ASSIGNED TASK: Only the lines from the one that contains "signal handler's [running" through the final line of the entries should be repeated, exactly as written.

(Data excerpts)
>>>>
(** Lines 419-433: [tv_diff = tv_now - tv_als] in microseconds, as the
    code computes it in [long] arithmetic. *)
Definition als_elapsed_usec (tv_now tv_als : timeval) : Z :=
  let sec := wrap_signed long_bits (tv_sec tv_now - tv_sec tv_als) in
  let sec := if sec <? 0 then 0 else sec in
  if sec =? 0 then wrap_signed long_bits (tv_usec tv_now - tv_usec tv_als)
  else
    let sec := sec - 1 in
    let usec := wrap_signed long_bits (1000000 - tv_usec tv_als + tv_usec tv_now) in
    wrap_signed long_bits (usec + wrap_signed long_bits (sec * 1000000)).

(** Line 435. *)
Definition als_check_due (tv_now tv_als : timeval) : bool :=
  als_elapsed_usec tv_now tv_als >=? 1000 * LOOP_TIMEOUT.

Definition with_lcd (s : St) (st : loop_state St) : loop_state St :=
  mk_loop_state (running st) (reopen st) (nfds st) (tv_als st) s (trace st).
Definition with_reopen (b : bool) (n : Z) (st : loop_state St) : loop_state St :=
  mk_loop_state (running st) b n (tv_als st) (lcd st) (trace st).
Definition emit (e : loop_event) (st : loop_state St) : loop_state St :=
  mk_loop_state (running st) (reopen st) (nfds st) (tv_als st) (lcd st) (trace st ++ [e]).
Definition ambient_check (now : timeval) (st : loop_state St) : loop_state St :=
  mk_loop_state (running st) (reopen st) (nfds st) now (lcd st) (trace st ++ [AmbientCheck]).
Definition stop_if (signal : bool) (st : loop_state St) : loop_state St :=
  mk_loop_state (running st && negb signal) (reopen st) (nfds st) (tv_als st) (lcd st) (trace st).

(** [evdev_process_events]: each brightness key steps the driver. *)
Definition evdev_process_events (keys : list key) (s : St) : St :=
  fold_left (fun s k =>
    match k with
    | KEY_BRIGHTNESSUP => lcd_step SysfsBacklight.STEP_UP s
    | KEY_BRIGHTNESSDOWN => lcd_step SysfsBacklight.STEP_DOWN s
    | KEY_OTHER => s
    end) keys s.

(** Lines 400-414: stop at the first [pollfd] in error and ask for a
    reopen; otherwise process the readable ones in order. *)
Fixpoint scan_fds (revs : list pollfd_revents) (st : loop_state St) : loop_state St :=
  match revs with
  | [] => st
  | r :: rs =>
      if POLLERR r || POLLHUP r || POLLNVAL r then
        with_reopen true (nfds st)
          (emit (LoopLog (mk_log LOG_WARNING "Error condition signaled on evdev, reopening")) st)
      else
        let st := if POLLIN r then with_lcd (evdev_process_events (pending_keys r) (lcd st)) st
                  else st in
        scan_fds rs st
  end.

(** Lines 372-385: the reopen of the event devices, when one is pending.
    [inl] is the [break]. *)
Definition loop_reopen (ob : observation) (st : loop_state St)
    : loop_state St + loop_state St :=
  if reopen st then
    let n := ob_reopen_nfds ob in
    if n <? 1 then
      inl (with_reopen true n
             (emit (LoopLog (mk_log LOG_ERR "No suitable event devices found (reopen)")) st))
    else inr (with_reopen false n st)
  else inr st.

(** Lines 387-447: [poll] and the handling of its three outcomes; the
    signal handler's [running = 0] is seen by the next test of the
    loop.  An iteration calls [gettimeofday] at most once: into [tv_now]
    at line 418 when [poll] returned events, into [tv_als] at line 446
    after the check on a timeout.  [ob_now] is the answer of that one
    call.  [als_enabled] is [kbd_cfg.auto_on && has_kbd_backlight()],
    taken to be the same in every iteration: the configuration does not
    change, and [has_kbd_backlight] (kbd_backlight.c, not in the
    sources) is the keyboard backlight [main] found at start-up. *)
Definition loop_poll (ob : observation) (st : loop_state St) : step_result St :=
  let ret := ob_poll_ret ob in
  if ret <? 0 then
    if ob_poll_eintr ob then Continue (stop_if (ob_signal ob) st)
    else Break ExitPollError (emit (LoopLog (mk_log LOG_ERR "poll() error")) st)
  else if negb (ret =? 0) then
    let st := scan_fds (take (Z.to_nat (nfds st)) (ob_revents ob)) st in
    let st := if als_enabled && als_check_due (ob_now ob) (tv_als st)
              then ambient_check (ob_now ob) st else st in
    Continue (stop_if (ob_signal ob) st)
  else
    let st := if als_enabled then ambient_check (ob_now ob) st else st in
    Continue (stop_if (ob_signal ob) st).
<<<<
TASK OUTPUT:
    signal handler's [running = 0] is seen by the next test of the
    loop.  An iteration calls [gettimeofday] at most once: into [tv_now]
    at line 418 when [poll] returned events, into [tv_als] at line 446
    after the check on a timeout.  [ob_now] is the answer of that one
    call.  [als_enabled] is [kbd_cfg.auto_on && has_kbd_backlight()],
    taken to be the same in every iteration: the configuration does not
    change, and [has_kbd_backlight] (kbd_backlight.c, not in the
    sources) is the keyboard backlight [main] found at start-up. *)
Definition loop_poll (ob : observation) (st : loop_state St) : step_result St :=
  let ret := ob_poll_ret ob in
  if ret <? 0 then
    if ob_poll_eintr ob then Continue (stop_if (ob_signal ob) st)
    else Break ExitPollError (emit (LoopLog (mk_log LOG_ERR "poll() error")) st)
  else if negb (ret =? 0) then
    let st := scan_fds (take (Z.to_nat (nfds st)) (ob_revents ob)) st in
    let st := if als_enabled && als_check_due (ob_now ob) (tv_als st)
              then ambient_check (ob_now ob) st else st in
    Continue (stop_if (ob_signal ob) st)
  else
    let st := if als_enabled then ambient_check (ob_now ob) st else st in
    Continue (stop_if (ob_signal ob) st).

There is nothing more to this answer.